(** X17: the struct that a session's generator builds for a table has
    one field per column, in order, named by [ToGoFieldName]; and its
    import block holds a path exactly when the type table gives that
    path, not empty, to the raw type of some column.  Such a path is one
    of time, gorm.io/datatypes and github.com/google/uuid, so the three
    flags of the template data account for every import. *)
Theorem buildFields_imports {World : Type} (i : DBIntrospector World)
  (columns : list ColumnMetadata) (path : string) :
  let fields := buildFields (NewGenerator i) columns in
  FieldName <$> fields = (fun col => ToGoFieldName (Name col)) <$> columns /\
  (Has (DetectRequiredImports fields) path = true
   <-> exists col, col ∈ columns /\ path <> "" /\
         (GetGoType NewTypeMapper (RawType col) (IsNullable col)).1.2 = path) /\
  (Has (DetectRequiredImports fields) path = true ->
   path ∈ [WellKnownImports.Time; WellKnownImports.Datatypes;
           WellKnownImports.UUID]).
Proof.
  cbn zeta. rewrite buildFields_fmap. cbn [typeMapper NewGenerator].
  split; [by rewrite <- list_fmap_compose |].
  assert (Hcol : forall col : ColumnMetadata,
    let field := BuildStructField col NewTypeMapper in
    (fieldNeeds (mkStructField (ToGoFieldName (Name col)) (FieldType field)
                   (Tags field) (FieldComment field) (FieldImportPath field))
                path
     <-> (GetGoType NewTypeMapper (RawType col) (IsNullable col)).1.2 = path
         /\ path <> "") /\
    (GetGoType NewTypeMapper (RawType col) (IsNullable col)).1.2
    ∈ [""; WellKnownImports.Time; WellKnownImports.Datatypes;
       WellKnownImports.UUID]).
  { intros col. cbn zeta. unfold BuildStructField.
    destruct (GetGoType_cases (RawType col) (IsNullable col))
      as [[k [m [Hk ->]]] | ->];
      cbn [FieldType FieldImportPath FieldName Tags FieldComment fst snd].
    - apply typeMap_mappingOK in Hk. destruct m as [t ip sl].
      cbn [GoType ImportPath]. by apply (mappingOK_needs _ _ _ _ _ sl).
    - apply (mappingOK_needs _ "interface{}" _ _ "" false). reflexivity. }
  assert (Hiff : Has (DetectRequiredImports
                   ((fun col =>
                       let field := BuildStructField col NewTypeMapper in
                       mkStructField (ToGoFieldName (Name col)) (FieldType field)
                         (Tags field) (FieldComment field)
                         (FieldImportPath field)) <$> columns)) path = true
    <-> exists col, col ∈ columns /\ path <> "" /\
          (GetGoType NewTypeMapper (RawType col) (IsNullable col)).1.2 = path).
  { rewrite Has_DetectRequiredImports. split.
    - intros [f [Hin Hf]]. apply list_elem_of_fmap in Hin as [col [-> Hin]].
      apply (proj1 (Hcol col)) in Hf as [? ?]. by exists col.
    - intros [col [Hin [Hne Hp]]]. eexists. split.
      + apply list_elem_of_fmap. by exists col.
      + by apply (proj1 (Hcol col)). }
  split; [exact Hiff |].
  intros H. apply Hiff in H as [col [_ [Hne <-]]].
  pose proof (proj2 (Hcol col)) as Hin.
  apply elem_of_cons in Hin as [Hin|Hin]; [done | exact Hin].
Qed.

(** ** More on the session *)

Section SessionMore.
Context {World : Type} (env : Env World).

Import App.

Lemma NewApp_consistent : consistent (NewApp (World := World)).
Proof.
  unfold consistent, NewApp. cbn. split; [| done].
  split; [done | by intros [? ?]].
Qed.

Lemma ConnectDB_consistent (cfg : DBConfig) (a : State World) (w : World) :
  consistent a -> consistent (ConnectDB env cfg a w).1.2.
Proof.
  intros (Hc & Hg & Hd). unfold ConnectDB.
  assert (Hcleared : consistent (mkState (World := World) None (dbConfig a) None false)).
  { unfold consistent. cbn. split; [| done]. split; [done | by intros [? ?]]. }
  assert (Hset : forall j : DBIntrospector World,
    consistent (mkState (Some j) (Some cfg) (Some (NewGenerator j)) true)).
  { intros j. unfold consistent. cbn. split; [| done]. split; [eauto | done]. }
  destruct (introspector a) as [i|] eqn:Hi.
  - destruct (Close i w) as [r w1].
    destruct (NewIntrospector env cfg w1) as [[j|e] w2]; [| exact Hcleared].
    destruct (Connect j w2) as [[e|] w3]; [exact Hcleared |].
    destruct (SaveConfig env _ w3) as [[e|] w4]; apply Hset.
  - assert (Ha : consistent a) by (unfold consistent; by rewrite Hi).
    destruct (NewIntrospector env cfg w) as [[j|e] w2]; [| exact Ha].
    destruct (Connect j w2) as [[e|] w3]; [exact Ha |].
    destruct (SaveConfig env _ w3) as [[e|] w4]; apply Hset.
Qed.

Lemma perform_consistent (c : Call) (a : State World) (w : World) :
  consistent a -> consistent (perform env c a w).1.
Proof.
  intros Ha. destruct c; cbn [perform fst]; try exact Ha.
  - unfold Startup. destruct (LoadConfig env w) as [[cfg|e] w1]; [| exact Ha].
    destruct (negb _); [| exact Ha].
    destruct Ha as (Hc & Hg & Hd). unfold consistent. cbn. done.
  - pose proof (ConnectDB_consistent cfg a w Ha) as H.
    by destruct (ConnectDB env cfg a w) as [[r a'] w'].
  - unfold DisconnectDB. destruct (introspector a) as [i|] eqn:Hi; [| exact Ha].
    destruct (Close i w) as [[e|] w1]; [exact Ha |].
    unfold consistent. cbn. split; [| done]. split; [done | by intros [? ?]].
Qed.

Lemma reachable_consistent (a : State World) (w : World) :
  reachable env a w -> consistent a.
Proof.
  induction 1 as [w | c a w _ IH]; [apply NewApp_consistent |].
  by apply perform_consistent.
Qed.

(** X18: in every state a session can reach, the connection fields
    agree ([consistent]); so the nil tests beside the flag in the guards
    of the methods never decide: a connected session has its
    introspector, and its generator is [NewGenerator] of that
    introspector. *)
Theorem session_consistent (a : State World) (w : World) :
  reachable env a w ->
  consistent a /\
  connectedIntrospector a = introspector a /\
  connectedGenerator a = NewGenerator <$> introspector a /\
  (connected a = false -> Disconnected a).
Proof.
  intros Hr. pose proof (reachable_consistent a w Hr) as Ha.
  split; [exact Ha |]. destruct Ha as (Hc & Hg & Hd).
  unfold connectedIntrospector, connectedGenerator, Disconnected.
  rewrite Hg. destruct (connected a) eqn:Hcon; cbn [negb].
  - repeat split; done.
  - destruct (introspector a) as [i|] eqn:Hi.
    + exfalso. assert (false = true) by (apply Hc; eauto). done.
    + repeat split; done.
Qed.

(** X19: [DisconnectDB] in a state a session can reach.  It keeps the
    configuration.  When it returns no error the session is
    disconnected and a second call changes nothing, not even the world.
    When it returns an error, [Close] has failed: the error wraps its
    cause and the session stays as it was, still connected. *)
Theorem DisconnectDB_outcomes (a a' : State World) (w w' : World)
  (r : option error) :
  reachable env a w ->
  DisconnectDB a w = (r, a', w') ->
  dbConfig a' = dbConfig a /\
  (r = None -> Disconnected a' /\ DisconnectDB a' w' = (None, a', w')) /\
  (forall err, r = Some err ->
     a' = a /\ connected a = true /\
     exists i cause, introspector a = Some i /\ (Close i w).1 = Some cause /\
       err = ErrWrap "failed to close connection: " cause).
Proof.
  intros Hr Hd. destruct (reachable_consistent a w Hr) as (Hc & Hg & _).
  unfold DisconnectDB in Hd. destruct (introspector a) as [i|] eqn:Hi.
  - destruct (Close i w) as [[e|] w1] eqn:Hcl; injection Hd as <- <- <-.
    + split; [done |]. split; [done |]. intros err [= <-].
      split; [done |]. split; [apply Hc; eauto |].
      exists i, e. by rewrite Hcl.
    + split; [done |]. split; [| done]. intros _. by split.
  - injection Hd as <- <- <-. split; [done |]. split; [| done]. intros _.
    unfold Disconnected, DisconnectDB. rewrite Hi.
    split; [| done]. split; [| done].
    destruct (connected a) eqn:Hcon; [| done].
    destruct (proj1 Hc eq_refl) as [? ?]. done.
Qed.

Lemma previewLoop_keys (g : Generator World) (tableNames : list string)
  (results : gmap string string) (w : World) :
  match (previewLoop env g tableNames results w).1.2 with
  | None =>
      forall t, is_Some ((previewLoop env g tableNames results w).1.1 !! t)
                <-> t ∈ tableNames \/ is_Some (results !! t)
  | Some _ => (previewLoop env g tableNames results w).1.1 = ∅
  end.
Proof.
  revert results w. induction tableNames as [|t0 ts IH]; intros results w.
  - cbn. intros t. split; [by right |]. intros [H|H]; [| done].
    by apply not_elem_of_nil in H.
  - cbn [previewLoop].
    destruct (GenerateString env g t0 w) as [[code [e|]] w1]; [done |].
    specialize (IH (<[t0 := code]> results) w1).
    destruct (previewLoop env g ts (<[t0 := code]> results) w1)
      as [[m [e|]] w2]; [exact IH |].
    cbn in IH |- *. intros t. rewrite IH, elem_of_cons.
    destruct (decide (t0 = t)) as [->|Hne].
    + rewrite lookup_insert_eq. split; [auto | eauto].
    + rewrite lookup_insert_ne by done. split.
      * intros [?|?]; auto.
      * intros [[?|?]|?]; auto. by subst.
Qed.

(** X21: [GetCodePreviewMultiple] answers for all tables or for none:
    without an error the map has a text for exactly the requested
    tables, and with an error the map is empty, whatever was generated
    before the failing table. *)
Theorem GetCodePreviewMultiple_keys (tableNames : list string)
  (a : State World) (w w' : World) (results : gmap string string)
  (r : option error) :
  GetCodePreviewMultiple env tableNames a w = ((results, r), w') ->
  (r = None -> forall t, is_Some (results !! t) <-> t ∈ tableNames) /\
  (r <> None -> results = ∅).
Proof.
  unfold GetCodePreviewMultiple. intros H.
  destruct (connectedGenerator a) as [g|].
  - pose proof (previewLoop_keys g tableNames ∅ w) as Hk.
    rewrite H in Hk. cbn in Hk. destruct r as [e|].
    + split; [done | by intros _].
    + split; [| done]. intros _ t. rewrite Hk. split; [| auto].
      intros [?|Hs]; [done |]. rewrite lookup_empty in Hs. by destruct Hs.
  - injection H as <- <- _. split; [done | by intros _].
Qed.

(** X22: the column list of [FetchTableSchema] has one entry per
    column, in order, and the Go type it shows for a column is the type
    of the field that the session's generator builds for it. *)
Theorem FetchTableSchema_types (tableName : string) (a : State World)
  (i : DBIntrospector World) (w w' : World) (columns : list ColumnMetadata) :
  connectedIntrospector a = Some i ->
  GetColumns i tableName w = (Ok columns, w') ->
  exists infos,
    FetchTableSchema tableName a w = ((infos, None), w') /\
    ciName <$> infos = Name <$> columns /\
    ciGoType <$> infos = FieldType <$> buildFields (NewGenerator i) columns.
Proof.
  intros Ha Hc. unfold FetchTableSchema. rewrite Ha, Hc.
  eexists. split; [reflexivity |].
  rewrite foldl_snoc_fmap, buildFields_fmap. cbn [app typeMapper NewGenerator].
  rewrite <- !list_fmap_compose. split; [done |].
  apply list_fmap_ext. intros _ col _. cbn. unfold BuildStructField.
  by destruct (GetGoType NewTypeMapper (RawType col) (IsNullable col))
    as [[t ip] c].
Qed.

#####

### ACTIVITY
From the records above, print exactly the lines that run from the line with "as [[m [e|]] w2]; [exact IH |]." to the line with "without an error", inclusive.

### OUTPUT
      as [[m [e|]] w2]; [exact IH |].
    cbn in IH |- *. intros t. rewrite IH, elem_of_cons.
    destruct (decide (t0 = t)) as [->|Hne].
    + rewrite lookup_insert_eq. split; [auto | eauto].
    + rewrite lookup_insert_ne by done. split.
      * intros [?|?]; auto.
      * intros [[?|?]|?]; auto. by subst.
Qed.

(** X21: [GetCodePreviewMultiple] answers for all tables or for none:
    without an error the map has a text for exactly the requested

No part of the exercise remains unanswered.